◆ What is being asked:
Find and copy each line of the listing below that has the word "counts" in it.

◆ Records for the exercise:
(** ** Conservation *)

(** The event finds a cached edge last seen outside the window. *)
Definition stale_hit (er : EdgeReducer) (evt : Event) : bool :=
  negb (critical evt) &&
  match cache er !! key_of evt with
  | Some h => negb (in_window er h (time_of evt))
  | None => false
  end.

(** A run in which no event does. *)
Fixpoint clean (ops : list op) (er : EdgeReducer) : bool :=
  match ops with
  | [] => true
  | o :: ops =>
      (match o with OIngest evt => negb (stale_hit er evt) | _ => true end) && clean ops (apply_op er o)
  end.

(** Events of a key handed to the callback and still in the cache. *)
Definition handed (key : string) (er : EdgeReducer) : Z :=
  sum ((fun x => Count x.2) <$> filter (fun x => Key x.2 = key) (emitted er)).
Definition pending (key : string) (er : EdgeReducer) : Z :=
  match cache er !! key with Some h => Count (edge er h) | None => 0 end.

(** The events of a key that may be merged. *)
Definition counts (key : string) (o : op) : bool :=
  match o with OIngest evt => negb (critical evt) && bool_decide (key_of evt = key) | _ => false end.
Definition mergeable (key : string) (ops : list op) : Z :=
  sum ((fun o => if counts key o then 1 else 0) <$> ops).

(** The map and the list hold the same edges, no edge was handed over before, and the
    counters account for [n] events of each key. *)
Record inv (n : string -> Z) (er : EdgeReducer) : Prop := {
  i_cache : forall key h, cache er !! key = Some h ->
    exists ce, heap er !! h = Some ce /\ Key ce = key /\ 0 <= Count ce /\ h ∈ lru er;
  i_lru : forall h, h ∈ lru er -> exists ce, heap er !! h = Some ce /\ cache er !! Key ce = Some h;
  i_nodup : NoDup (lru er);
  i_fresh : forall h, h ∈ lru er \/ h ∈ (emitted er).*1 -> (h < next er)%nat;
  i_once : NoDup (emitted er).*1;
  i_gone : forall h, h ∈ (emitted er).*1 -> h ∉ lru er;
  i_pos : Forall (fun x => 0 <= Count x.2) (emitted er);
  i_count : forall key, handed key er + pending key er = n key;
}.

Lemma handed_nonneg n er key : inv n er -> 0 <= handed key er.
Proof.
  intros Hi. apply sum_nonneg, Forall_fmap, Forall_forall. intros x [_ Hx]%list_elem_of_filter.
  pose proof (i_pos _ _ Hi) as Hp. rewrite Forall_forall in Hp. by apply Hp.
Qed.

(** The invariant does not depend on the statistics. *)
Lemma inv_same n er er' :
  heap er' = heap er -> next er' = next er -> cache er' = cache er -> lru er' = lru er ->
  emitted er' = emitted er -> inv n er -> inv n er'.
Proof.
  intros E1 E2 E3 E4 E5 [H1 H2 H3 H4 H5 H6 H7 H8].
  split; unfold handed, pending, edge in *; by rewrite ?E1, ?E2, ?E3, ?E4, ?E5.
Qed.
(** Nodes at a distance: a step follows an edge in either direction, from the start or a
    process. *)
Inductive reach : Z -> string -> Prop :=
| reach_start : reach 0 start
| reach_step k u w rel : reach k u -> k < maxDepth -> u = start \/ is_process g u = true -> (w, rel) ∈ neighbours g u -> reach (k + 1) w.

(** A discovery: the node, its depth and the relation that led to it. *)
Abbreviation discovery := (string * Z * string)%type.

Definition subtype_is (t : string) (id : string) : option Node.t := n ← nodes g !! id; if String.eqb (Node.Subtype n) t then Some n else None.
Definition proc_of (x : discovery) : option ProcessNode := n ← subtype_is "process" x.1.1; Some (mkProcess (parsePID x.1.1) x.1.1 (safeLabel n) x.1.2).
Definition file_of (x : discovery) : option FileNode := n ← subtype_is "file" x.1.1; Some (mkFile (safeLabel n) x.1.1 (classifyFileAction x.2)).
Definition net_of (x : discovery) : option NetworkNode := n ← subtype_is "network" x.1.1; Some (mkNet (safeLabel n) x.1.1 "connect").

Definition reports (found : list discovery) (r : ImpactReport) : Prop :=
  ChildProcesses r = omap proc_of found /\ FilesWritten r = omap file_of found /\ C2Addresses r = omap net_of found /\ FilesRead r = [].

Lemma discover_reports found r id d rel : reports found r -> reports (found ++ [(id, d, rel)]) (discoverNode g id rel d r).
Proof.
  intros (Hc & Hf & Hn & Hr). unfold reports, discoverNode. rewrite !omap_app.
  assert (forall A (f : discovery -> option A), omap f [(id, d, rel)] = option_list (f (id, d, rel))) as E by (intros A f; csimpl; by destruct (f _)).
  rewrite !E, <-Hc, <-Hf, <-Hn. unfold proc_of, file_of, net_of, subtype_is. simpl. destruct (nodes g !! id) as [n|]; simpl; [|by rewrite !app_nil_r].
  destruct (String.eqb_spec (Node.Subtype n) "process") as [->|]; simpl; [by rewrite !app_nil_r|].
  destruct (String.eqb_spec (Node.Subtype n) "file") as [->|]; simpl; [by rewrite !app_nil_r|].
  destruct (String.eqb_spec (Node.Subtype n) "network") as [E1|]; simpl; [rewrite ?E1; simpl; by rewrite ?app_nil_r|].
  rewrite !app_nil_r. by destruct (String.eqb _ "credential").
Qed.

Definition ids (found : list discovery) : list string := (fun x => x.1.1) <$> found.
Lemma ids_app l k : ids (l ++ k) = ids l ++ ids k.
Proof. apply fmap_app. Qed.
Definition marked (found : list discovery) (id : string) (d : Z) : Prop := (id = start /\ d = 0) \/ exists rel, (id, d, rel) ∈ found.
Definition queued (d : Z) (new : list discovery) : list (string * Z) := (fun id => (id, d)) <$> List.filter (is_process g) (ids new).

(** The discoveries of one list of neighbours. *)
Record grown (d : Z) (l : list (string * string)) (found : list discovery) (s : search) (new : list discovery) (s' : search) : Prop := {
  gr_vis : visited s' = list_to_set (ids new) ∪ visited s;
  gr_queue : queue s' = queue s ++ queued d new;
  gr_report : reports found (report s) -> reports (found ++ new) (report s');
  gr_fresh : forall x, x ∈ new -> (x.1.1 ∉ visited s) /\ x.1.2 = d /\ ((x.1.1, x.2) ∈ l);
  gr_nodup : NoDup (ids new);
  gr_all : forall x, x ∈ l -> x.1 ∈ visited s';
}.

Lemma grow d l found s : exists new, grown d l found s new (foldl (visit g d) s l).
Proof.
  induction l as [|[w rel] l IH] using rev_ind.
  { exists []. split; simpl; try set_solver; [by rewrite app_nil_r|by rewrite app_nil_r|constructor]. }
  destruct IH as (new & [Hv Hq Hr Hf Hn Ha]). rewrite foldl_app. simpl. set (s1 := foldl (visit g d) s l) in *. unfold visit. simpl.
  case_bool_decide as Hw.
  - exists new. split; try done; [|intros x [Hx|Hx%list_elem_of_singleton]%elem_of_app; [by apply Ha|by subst]].
    intros x Hx. destruct (Hf x Hx) as (? & ? & ?). split_and!; [done|done|set_solver].
  - exists (new ++ [(w, d, rel)]). split; cbn [visited queue report].
    + rewrite Hv, ids_app, list_to_set_app_L. simpl. set_solver.
    + unfold queued. rewrite ids_app, List.filter_app, fmap_app. simpl. rewrite Hq. unfold queued. destruct (is_process g w); simpl; by rewrite ?app_nil_r, <-?(assoc_L (++)).
    + intros H. rewrite (assoc_L (++)). apply discover_reports. by apply Hr.
    + intros x [Hx|Hx]%elem_of_app; [destruct (Hf x Hx) as (? & ? & ?); split_and!; [done|done|set_solver]|].
      apply list_elem_of_singleton in Hx as ->. simpl. split_and!; [set_solver|done|set_solver].
    + rewrite ids_app. apply NoDup_app. split_and!; [done| |apply NoDup_singleton]. intros i Hi Hs. set_solver.
    + intros x [Hx|Hx]%elem_of_app; [specialize (Ha x Hx); set_solver|set_solver].
Qed.

Record inv (found : list discovery) (s : search) : Prop := {
  i_vis : visited s = {[start]} ∪ list_to_set (ids found);
  i_nodup : NoDup (start :: ids found);
  i_sound : forall id d, marked found id d -> reach d id;
  i_queue : forall x, x ∈ queue s -> marked found x.1 x.2 /\ (x.1 = start \/ is_process g x.1 = true);
  i_sorted : StronglySorted Z.le (queue s).*2;
  i_head : forall x q, queue s = x :: q -> forall id d, marked found id d -> d <= x.2 + 1;
  i_closed : forall id d, marked found id d -> id = start \/ is_process g id = true -> d < maxDepth -> (id, d) ∉ queue s ->
    forall w rel, (w, rel) ∈ neighbours g id -> exists d', marked found w d' /\ d' <= d + 1;
  i_report : reports found (report s);
}.

Lemma marked_app found new id d : marked (found ++ new) id d <-> marked found id d \/ exists rel, (id, d, rel) ∈ new.
Proof. unfold marked. setoid_rewrite elem_of_app. naive_solver. Qed.

Lemma queued_elem d new x : x ∈ queued d new <-> x.2 = d /\ x.1 ∈ ids new /\ is_process g x.1 = true.
Proof.
  unfold queued. rewrite list_elem_of_fmap. split.
  - intros (id & -> & Hin). apply list_elem_of_In, filter_In in Hin as [Hin ?]. by rewrite <-list_elem_of_In in Hin.
  - destruct x as [id d']. simpl. intros (-> & Hin & Hp). exists id. split; [done|]. apply list_elem_of_In, filter_In. by rewrite <-list_elem_of_In.
Qed.

Lemma reach_nonneg k id : reach k id -> 0 <= k.
Proof. induction 1; lia. Qed.

Lemma impact_inv_start r : reports [] r -> inv [] (mkSearch {[start]} [(start, 0)] r).
Proof.
  intros Hr. split; simpl; try done; [set_solver|apply NoDup_singleton| | |repeat constructor| |].
  - intros id d [[-> ->]|[rel Hin]]; [constructor|by apply elem_of_nil in Hin].
  - intros x ->%list_elem_of_singleton. simpl. split; [by left|by left].
  - intros x q [= <- <-] id d [[-> ->]|[rel Hin]]; [simpl; lia|by apply elem_of_nil in Hin].
  - intros id d [[-> ->]|[rel Hin]] _ _ Hq; [set_solver|by apply elem_of_nil in Hin].
Qed.
(* ===== verification/GoSort.v ===== *)
(** * Sorting: [sort.Slice]

    The standard library promises a sorted permutation and nothing about the order of
    equal elements; the class [SortSlice] says that much, and the definitions that sort
    are given for every such function. *)
From stdpp Require Export sorting.
From S2P Require Import Prelude.

#[global] Open Scope Z_scope.

(** [less] orders like a strict weak order: it is asymmetric, and "not less" is transitive. *)
Class StrictWeak {A} (less : A -> A -> bool) : Prop := {
  less_asym : forall x y, less x y = true -> less y x = false;
  less_trans : forall x y z, less y x = false -> less z y = false -> less z x = false;
}.

Class SortSlice := {
  sort_slice : forall {A : Type}, (A -> A -> bool) -> list A -> list A;
  sort_slice_perm : forall {A : Type} (less : A -> A -> bool) l, Permutation (sort_slice less l) l;
  sort_slice_sorted : forall {A : Type} (less : A -> A -> bool) l,
    StrictWeak less -> StronglySorted (fun x y => less y x = false) (sort_slice less l);
}.

(** A concrete instance: merge sort. *)
Definition merge_sort_slice : SortSlice.
Proof.
  refine {| sort_slice A less l := @merge_sort A (fun x y => less y x = false)
            (fun x y => bool_eq_dec (less y x) false) l |}.
  - intros A less l. apply merge_sort_Permutation.
  - intros A less l Hl. apply StronglySorted_merge_sort.
    + intros x y z. apply less_trans.
    + intros x y. destruct (less y x) eqn:E; [right|by left]. by apply less_asym.
Defined.

Lemma elem_of_sort_slice `{SortSlice} {A} (less : A -> A -> bool) l x : x ∈ sort_slice less l <-> x ∈ l.
Proof. by rewrite sort_slice_perm. Qed.

Lemma length_sort_slice `{SortSlice} {A} (less : A -> A -> bool) l : length (sort_slice less l) = length l.
Proof. apply Permutation_length, sort_slice_perm. Qed.

(** ** Lexicographic order on integer keys *)

Fixpoint zlex_ltb (l k : list Z) : bool :=
  match l, k with
  | x :: l, y :: k => (x <? y) || ((x =? y) && zlex_ltb l k)
  | [], _ :: _ => true
  | _, [] => false
  end.

Lemma zlex_asym l k : zlex_ltb l k = true -> zlex_ltb k l = false.
Proof.
  revert k. induction l as [|x l IH]; intros [|y k]; simpl; try done.
  destruct (Z.ltb_spec x y), (Z.ltb_spec y x), (Z.eqb_spec x y), (Z.eqb_spec y x); simpl; try lia; auto.
Qed.

Lemma zlex_trans l k m : zlex_ltb k l = false -> zlex_ltb m k = false -> zlex_ltb m l = false.
Proof.
  revert k m. induction l as [|x l IH]; intros [|y k] [|z m]; simpl; try done.
  destruct (Z.ltb_spec y x), (Z.ltb_spec z y), (Z.ltb_spec z x), (Z.eqb_spec y x), (Z.eqb_spec z y), (Z.eqb_spec z x);
    simpl; try done; try lia. apply IH.
Qed.

#[global] Instance zlex_key_strict {A} (key : A -> list Z) : StrictWeak (fun x y => zlex_ltb (key x) (key y)).
Proof. split; intros *; [apply zlex_asym|apply zlex_trans]. Qed.

(** ** [sort.SliceStable]: the stable order is unique, so insertion sort computes it *)

Fixpoint stable_insert {A} (less : A -> A -> bool) (x : A) (l : list A) : list A :=
  match l with
  | [] => [x]
  | y :: l' => if less y x then y :: stable_insert less x l' else x :: l
  end.

Definition stable_sort {A} (less : A -> A -> bool) (l : list A) : list A :=
  foldr (stable_insert less) [] l.

Lemma stable_insert_perm {A} (less : A -> A -> bool) x l : Permutation (stable_insert less x l) (x :: l).
Proof. induction l as [|y l IH]; simpl; [done|]. case_match; [|done]. rewrite IH. constructor. Qed.

Lemma stable_sort_perm {A} (less : A -> A -> bool) l : Permutation (stable_sort less l) l.
Proof. induction l as [|x l IH]; simpl; [done|]. by rewrite stable_insert_perm, IH. Qed.

Lemma stable_sort_sorted {A} (less : A -> A -> bool) `{!StrictWeak less} l :
  StronglySorted (fun x y => less y x = false) (stable_sort less l).
Proof.
  induction l as [|x l IH]; simpl; [constructor|].
  induction IH as [|y l' Hs IH Hy]; simpl; [by repeat constructor|].
  destruct (less y x) eqn:E.
  - constructor; [done|]. rewrite stable_insert_perm. constructor; [by apply less_asym|done].
  - constructor; [by constructor|]. constructor; [done|]. eapply Forall_impl; [exact Hy|]. intros z Hz.
    by eapply less_trans.
Qed.

Lemma sorted_lookup {A} (R : A -> A -> Prop) l i j x y :
  StronglySorted R l -> (i < j)%nat -> l !! i = Some x -> l !! j = Some y -> R x y.
Proof.
  intros Hs. revert i j. induction Hs as [|z l Hs IH Hz]; intros [|i] [|j]; simpl; try done; try lia.
  - intros _ [= ->] Hy. apply list_elem_of_lookup_2 in Hy. by eapply Forall_forall in Hz.
  - intros Hij. apply IH. lia.
Qed.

◆ Solution to this problem:
Definition counts (key : string) (o : op) : bool :=
  sum ((fun o => if counts key o then 1 else 0) <$> ops).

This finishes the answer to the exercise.